* **Materials provided**

----

Lemma expire_fold n now l k : wf_lane n l -> (k <= length (la_slots l))%nat ->
  let r := fold_left (expire_step now) (seq 0 k) (l, 0%nat) in
  wf_lane n r.1 /\
  la_slots r.1 = map (slot_expire now) (take k (la_slots l)) ++ drop k (la_slots l).
Proof.
  intros Hl. induction k as [|k IH]; intros Hk; [done|]. specialize (IH ltac:(lia)).
  rewrite seq_S, fold_left_app. cbn [fold_left]. destruct (fold_left _ _ _) as [l' m].
  cbn [fst] in IH. destruct IH as [Hw Hs]. cbn [Nat.add].
  destruct (lookup_lt_is_Some_2 (la_slots l) k ltac:(lia)) as [s Hk'].
  assert (Hlk : la_slots l' !! k = Some s).
  { rewrite Hs, lookup_app_r by (rewrite length_map, length_take; lia).
    rewrite length_map, length_take, Nat.min_l, Nat.sub_diag by lia.
    by rewrite lookup_drop, Nat.add_0_r. }
  unfold expire_step. rewrite Hlk.
  rewrite (take_S_r _ _ _ Hk'), map_app. cbn [map].
  rewrite (drop_S _ _ _ Hk') in Hs. unfold slot_expire at 2.
  destruct (negb (is_free s) && _) eqn:Ex; cbn [fst].
  - apply andb_prop in Ex as [Ho _]. unfold is_free in Ho. rewrite negb_involutive in Ho.
    split; [apply (lane_remove_wf n l' k s Hw Hlk) in Ho; destruct Ho as (? & ? & ? & ?); by split_and!|].
    cbn. rewrite Hs, alter_app_r_alt by (rewrite length_map, length_take; lia).
    rewrite length_map, length_take, Nat.min_l, Nat.sub_diag by lia.
    by rewrite <-app_assoc.
  - split; [done|]. rewrite Hs. by rewrite <-app_assoc.
Qed.

Lemma lane_expire_spec n now l : wf_lane n l ->
  wf_lane n (lane_expire l now).1 /\
  la_slots (lane_expire l now).1 = map (slot_expire now) (la_slots l).
Proof.
  intros H. pose proof (expire_fold n now l (length (la_slots l)) H ltac:(done)) as E.
  by rewrite take_ge, drop_ge, app_nil_r in E by done.
Qed.

Lemma slot_expire_cases now s :
  (eligible now s /\ slot_expire now s = s) \/
  (occupied s /\ expired (sl_expires_at s) now = true /\ ~ occupied (slot_expire now s)) \/
  (~ occupied s /\ ~ occupied (slot_expire now s)).
Proof.
  unfold eligible, slot_expire, is_free, occupied.
  destruct (sl_occupied s) eqn:E, (expired _ _) eqn:Ex; cbn; rewrite ?E; naive_solver.
Qed.

Lemma lane_expire_items n kind now l : wf_lane n l ->
  lane_items kind (lane_expire l now).1 = filter (item_live now) (lane_items kind l).
Proof.
  intros H. unfold lane_items. rewrite (proj2 (lane_expire_spec n now l H)).
  induction (la_slots l) as [|s ss IH]; [done|]. cbn [map]. rewrite !filter_cons.
  destruct (slot_expire_cases now s) as [([Ho Hx] & E)|[(Ho & Hx & Hn)|[Ho Hn]]].
  - rewrite E, !decide_True by done. cbn [fmap list_fmap]. rewrite filter_cons, decide_True by done.
    by rewrite <-IH.
  - rewrite (decide_False _ _ Hn), (decide_True _ _ Ho). cbn [fmap list_fmap].
    rewrite filter_cons, decide_False by (unfold item_live; cbn; congruence). apply IH.
  - rewrite (decide_False _ _ Hn), (decide_False _ _ Ho). apply IH.
Qed.

(** *** Waiting *)

Lemma bump_wait_cases s :
  (occupied s /\ occupied (bump_wait s) /\
   forall kind, slot_item kind (bump_wait s) = item_bump (slot_item kind s)) \/
  (~ occupied s /\ ~ occupied (bump_wait s)).
Proof.
  unfold bump_wait, is_free, occupied. destruct (sl_occupied s) eqn:E; cbn; rewrite ?E; naive_solver.
Qed.

Lemma lane_bump_items kind l :
  lane_items kind (lane_bump_waits l) = item_bump <$> lane_items kind l.
Proof.
  unfold lane_items. cbn. induction (la_slots l) as [|s ss IH]; [done|]. cbn [map].
  rewrite !filter_cons. destruct (bump_wait_cases s) as [(Ho & Hb & E)|[Ho Hb]].
  - rewrite !decide_True by done. cbn [fmap list_fmap]. by rewrite <-IH, <-E.
  - rewrite !decide_False by done. apply IH.
Qed.

Lemma bump_wait_wf n s : wf_slot n s -> wf_slot n (bump_wait s).
Proof.
  intros (? & ? & ?). unfold bump_wait. destruct (negb _); [|done]. split_and!; try done.
  cbn. unfold sat_add, U8_MAX in *. width.
Qed.

Lemma lane_bump_wf n l : wf_lane n l -> wf_lane n (lane_bump_waits l).
Proof.
  intros (Hs & Hd & Hc & Hh). split_and!; try done.
  - cbn. apply Forall_fmap. eapply Forall_impl; [done|]. apply bump_wait_wf.
  - cbn. pose proof (f_equal length (lane_bump_items Unicast l)) as E.
    unfold lane_items in E. rewrite !length_fmap in E. rewrite Hd. by rewrite <-E.
Qed.

(** *** Adding an item *)

Lemma lane_free_slot_spec l :
  match lane_free_slot l with
  | Some i => exists s, la_slots l !! i = Some s /\ ~ occupied s
  | None => Forall occupied (la_slots l)
  end.
Proof.
  unfold lane_free_slot. destruct (list_find _ _) as [[i s]|] eqn:E; cbn.
  - apply list_find_Some in E as (H & Hf & _). exists s. split; [done|].
    unfold is_free, occupied in *. destruct (sl_occupied s); done.
  - apply list_find_None in E. eapply Forall_impl; [exact E|].
    intros s. unfold is_free, occupied. by destruct (sl_occupied s).
Qed.

Definition new_item (kind : QueueKind) (dest : Z) (payload : bytes) (priority : NetworkPriority)
  (now : Instant) (expires_at : option Instant) (sequence : Z) : item :=
  ({| qi_destination := dest; qi_kind := kind; qi_priority := priority;
      qi_len := length payload; qi_enqueued_at := now; qi_expires_at := expires_at;
      qi_sequence := sequence; qi_service_wait := 0 |}, payload).

Lemma slot_fill_item kind dest payload p now e sq s n : wf_slot n s -> (length payload <= n)%nat ->
  slot_item kind (slot_fill dest payload p now e sq s) = new_item kind dest payload p now e sq /\
  wf_slot n (slot_fill dest payload p now e sq s).
Proof.
  intros (Hn & _ & _) Hl. split.
  - unfold slot_item, new_item, slot_payload. cbn [sl_len sl_payload slot_fill].
    unfold splice. rewrite take_0. cbn [app]. by rewrite take_app_length.
  - split_and!; [|done|cbn; width]. cbn [sl_payload slot_fill].
    by rewrite length_splice by lia.
Qed.

Lemma lane_fill_spec n kind l i s dest payload p now e sq :
  wf_lane n l -> la_slots l !! i = Some s -> ~ occupied s -> (length payload <= n)%nat ->
  let l' := lane_record_enqueue
              (l <| la_slots ::= alter (slot_fill dest payload p now e sq) i |>) in
  wf_lane n l' /\ lane_items kind l' ≡ₚ new_item kind dest payload p now e sq :: lane_items kind l.
Proof.
  intros (Hs & Hd & Hc & Hh) H Ho Hl. cbv zeta.
  destruct (slot_fill_item kind dest payload p now e sq s n (Forall_lookup_1 _ _ _ _ Hs H) Hl) as [Ei Hw].
  assert (Hp : filter occupied (alter (slot_fill dest payload p now e sq) i (la_slots l)) ≡ₚ
    slot_fill dest payload p now e sq s :: filter occupied (la_slots l)).
  { rewrite (occupied_alter _ i _ _ H), (occupied_middle i _ _ H), !filter_cons.
    rewrite (decide_False _ _ Ho), decide_True by done. done. }
  split.
  - unfold wf_lane. cbn -[qc_record_enqueue]. rewrite Hp. cbn [length].
    split_and!; [|by rewrite Hd|apply qc_set_depth_spec..].
    apply Forall_alter; [done|]. intros t Ht _. rewrite H in Ht. by simplify_eq.
  - unfold lane_items. cbn -[slot_item]. rewrite Hp. cbn [fmap list_fmap]. by rewrite Ei.
Qed.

----

* **To do**
Pull every line containing "expired" out of the entries.

* **Completed exercise**
  (occupied s /\ expired (sl_expires_at s) now = true /\ ~ occupied (slot_expire now s)) \/
  destruct (sl_occupied s) eqn:E, (expired _ _) eqn:Ex; cbn; rewrite ?E; naive_solver.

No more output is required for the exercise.